Headhopping is when we switch between the perspectives of characters mid-scene. It's confusing for readers and can throw them out of the story.
Headhopping generally happens when a writer doesn't stick to POV guidelines. Here are some tricks I use in some of the more troublesome styles.
Third Person Multiple
In this POV we spend an entire scene or chapter within one character’s perspective. In the next scene, generally, we switch to the POV of another character. In each scene we see the world through the eyes of that particular character, and no one else. This includes the character’s internal feelings and reactions. A good example of this is Game of Thrones.
A quick trick I use to keep from headhopping in third person multiple (and third person limited) is to think of it as writing in first person:
"I threw a twenty on the table."
Only swap out the personal noun for something more distant.
"Mike threw a twenty on the table."
"He threw a twenty on the table."
Since you're locked to one perspective in first person it is impossible to headhop.

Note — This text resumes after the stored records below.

(* ===== verification/FairSearch.v ===== *)
(** * The search of a selection pass

    What [find_due_candidate] finds, that the loop around it ends, and that a
    selection keeps the invariant of the ledger. *)

From S2P Require Import Prelude Errors Ids Clock Policy JobRecord Ordered Fairness FairLedger FairSelect FairExtrema FairInvariant FairSteps FairAdmission FairPass.

(** ** The search *)

(** The candidate passes every check of a pass. *)
Record admits (l : FairnessLedger) (pass : SelectionPass) (bulk_ready : bool) (pc : PreparedCandidate)
    (p : CandidatePreparation) : Prop := {
  am_ready : pc_ready pc = true;
  am_due : pc_due pc = true;
  am_checked : check_selection l pc bulk_ready = Ok p;
  am_normalized : check_normalized_admission l p pass = Ok tt;
}.

Record found (l : FairnessLedger) (pass : SelectionPass) (bulk_ready : bool) (xs : list PreparedCandidate)
    (search : DueCandidateSearch) : Prop := {
  fd_some j p score : ds_best search = Some (j, p, score) →
    (∃ pc, pc ∈ xs ∧ admits l pass bulk_ready pc p ∧ pc_job_id pc = j ∧ score = selection_score j p) ∧
    ∀ pc p', pc ∈ xs → admits l pass bulk_ready pc p' → key_ltb (selection_score (pc_job_id pc) p') score = false;
  fd_none : ds_best search = None → ∀ pc p, pc ∈ xs → ¬ admits l pass bulk_ready pc p;
  fd_priority : ds_priority_rejected search = true ↔
    ∃ pc, pc ∈ xs ∧ pc_ready pc = true ∧ pc_due pc = true ∧ check_selection l pc bulk_ready = Err FR_PriorityDeficit;
  fd_first : ds_first_rejection search = None → ∀ pc, pc ∈ xs → pc_ready pc = true → pc_due pc = true →
    ∃ p, admits l pass bulk_ready pc p;
  fd_empty : (∀ pc, pc ∈ xs → pc_ready pc = true → pc_due pc = false) → ds_first_rejection search = None;
}.

Section search.
Context (l : FairnessLedger) (pass : SelectionPass) (bulk_ready : bool).

(** What the step does with one candidate. *)
Inductive search_outcome (pc : PreparedCandidate) : Type :=
  | SO_Skipped (H : pc_ready pc = true → pc_due pc = false)
  | SO_Rejected (reason : FairnessRejection) (H1 : pc_ready pc = true) (H2 : pc_due pc = true)
      (H3 : check_selection l pc bulk_ready = Err reason)
  | SO_Bounded (p : CandidatePreparation) (H1 : pc_ready pc = true) (H2 : pc_due pc = true)
      (H3 : check_selection l pc bulk_ready = Ok p) (H4 : check_normalized_admission l p pass ≠ Ok tt)
  | SO_Admitted (p : CandidatePreparation) (H : admits l pass bulk_ready pc p).

Definition outcome_of (pc : PreparedCandidate) : search_outcome pc.
Proof.
  destruct (pc_ready pc) eqn:Hr; [|by apply SO_Skipped; rewrite Hr].
  destruct (pc_due pc) eqn:Hd; [|by apply SO_Skipped].
  destruct (check_selection l pc bulk_ready) as [p|reason] eqn:Hc; [|by apply (SO_Rejected pc reason)].
  destruct (check_normalized_admission l p pass) as [[]|] eqn:Hn; [by apply (SO_Admitted pc p)|].
  apply (SO_Bounded pc p); congruence.
Defined.

Lemma admits_unique pc p p' : admits l pass bulk_ready pc p → admits l pass bulk_ready pc p' → p = p'.
Proof. intros [_ _ H1 _] [_ _ H2 _]. congruence. Qed.

Lemma found_skip xs search pc :
  found l pass bulk_ready xs search → (∀ p, ¬ admits l pass bulk_ready pc p) →
  ∀ search', ds_best search' = ds_best search →
  (ds_priority_rejected search' = true ↔ ds_priority_rejected search = true ∨
    (pc_ready pc = true ∧ pc_due pc = true ∧ check_selection l pc bulk_ready = Err FR_PriorityDeficit)) →
  (ds_first_rejection search' = None ↔ ds_first_rejection search = None ∧ (pc_ready pc = true → pc_due pc = false)) →
  found l pass bulk_ready (xs ++ [pc]) search'.
Proof.
  intros [H1 H2 H3 H4 H5] Hno search' Eb Ep Ef. split.
  - rewrite Eb. intros j p score Hb. destruct (H1 j p score Hb) as [(pc0 & Hin & Had & Hj & Hs) Hmin].
    split; [exists pc0; split_and!; [set_solver|done..]|].
    intros pc' p' [Hin'|Heq%list_elem_of_singleton]%elem_of_app Had'; [by apply Hmin|]. subst pc'. by destruct (Hno p').
  - rewrite Eb. intros Hb pc' p' [Hin'|Heq%list_elem_of_singleton]%elem_of_app; [by apply H2|by subst].
  - rewrite Ep, H3. split.
    + intros [(pc' & ? & ? & ? & ?)|(? & ? & ?)]; [exists pc'|exists pc]; split_and!; set_solver.
    + intros (pc' & [?|Heq%list_elem_of_singleton]%elem_of_app & ? & ? & ?); [left; eauto|right; by subst].
  - rewrite Ef. intros [Hf Hsk] pc' [?|Heq%list_elem_of_singleton]%elem_of_app Hr Hd; [by apply H4|].
    subst pc'. rewrite Hsk in Hd by done. done.
  - intros Hall. apply Ef. split; [apply H5|apply Hall]; set_solver.
Qed.

Lemma better_best xs search pc p b :
  found l pass bulk_ready xs search → admits l pass bulk_ready pc p →
  let score := selection_score (pc_job_id pc) p in
  b = Some (pc_job_id pc, p, score) ∧ (∀ j q s, ds_best search = Some (j, q, s) → key_ltb score s = true) ∨
  b = ds_best search ∧ (∃ j q s, ds_best search = Some (j, q, s) ∧ key_ltb score s = false) →
  found l pass bulk_ready (xs ++ [pc]) (mkDueCandidateSearch b (ds_first_rejection search) (ds_priority_rejected search)).
Proof.
  intros [F1 F2 F3 F4 F5] Ha score Hb. split; cbn [ds_best ds_first_rejection ds_priority_rejected].
  - intros j q s Hq. destruct Hb as [[-> Hlt]|[-> (j0 & q0 & s0 & Hb0 & Hge)]].
    + injection Hq as <- <- <-. split; [exists pc; split_and!; set_solver|].
      intros pc' p' [Hin|Heq%list_elem_of_singleton]%elem_of_app Ha'.
      * destruct (ds_best search) as [[[j0 q0] s0]|] eqn:Hb0; [|by destruct (F2 eq_refl pc' p' Hin)].
        destruct (F1 j0 q0 s0 eq_refl) as [_ Hmin]. specialize (Hmin pc' p' Hin Ha'). specialize (Hlt j0 q0 s0 eq_refl).
        destruct (key_ltb (selection_score (pc_job_id pc') p') score) eqn:E; [|done].
        rewrite (key_ltb_trans _ _ _ E Hlt) in Hmin. done.
      * subst pc'. rewrite (admits_unique pc p' p) by done. apply key_ltb_irrefl.
    + rewrite Hb0 in Hq. injection Hq as <- <- <-. destruct (F1 j0 q0 s0 Hb0) as [(pc0 & Hin0 & ? & ? & ?) Hmin].
      split; [exists pc0; split_and!; [set_solver|done..]|].
      intros pc' p' [Hin|Heq%list_elem_of_singleton]%elem_of_app Ha'; [by apply Hmin|]. subst pc'.
      by rewrite (admits_unique pc p' p).
  - intros ->. destruct Hb as [[? _]|[Hb (j0 & q0 & s0 & Hb0 & _)]]; [done|congruence].
  - rewrite F3. split; [intros (pc' & ? & ?); exists pc'; split; [set_solver|done]|].
    intros (pc' & [?|Heq%list_elem_of_singleton]%elem_of_app & ? & ? & ?); [eauto|]. subst pc'. destruct Ha. congruence.
  - intros Hnone pc' [Hin|Heq%list_elem_of_singleton]%elem_of_app; [by apply F4|subst; eauto].
  - intros Hall. apply F5. set_solver.
Qed.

In this POV the story is told by a narrator who knows the inner thoughts of the characters. The narrator should be written as a character his or herself, and have a strong voice. Hitchhiker’s Guide to the Galaxy is an example of the Subjective Omniscient POV done well.
Think of it as a grandfather telling a story to his grandkids. His “voice” should come through in the text. You'd be in the grandfather's POV the whole time, so any headhopping between characters wouldn't feel unnatural.
In this POV the narrator is all-knowing but doesn’t have a voice and is unable to relay the inner thoughts of characters. A distant, unbiased observer.
I tend to think of this POV as “movie-mode” because when writing I imagine a camera filming the action. We can see what the characters are doing and saying, but we don’t know what they’re thinking—it has to be guessed through physical cues and dialogue.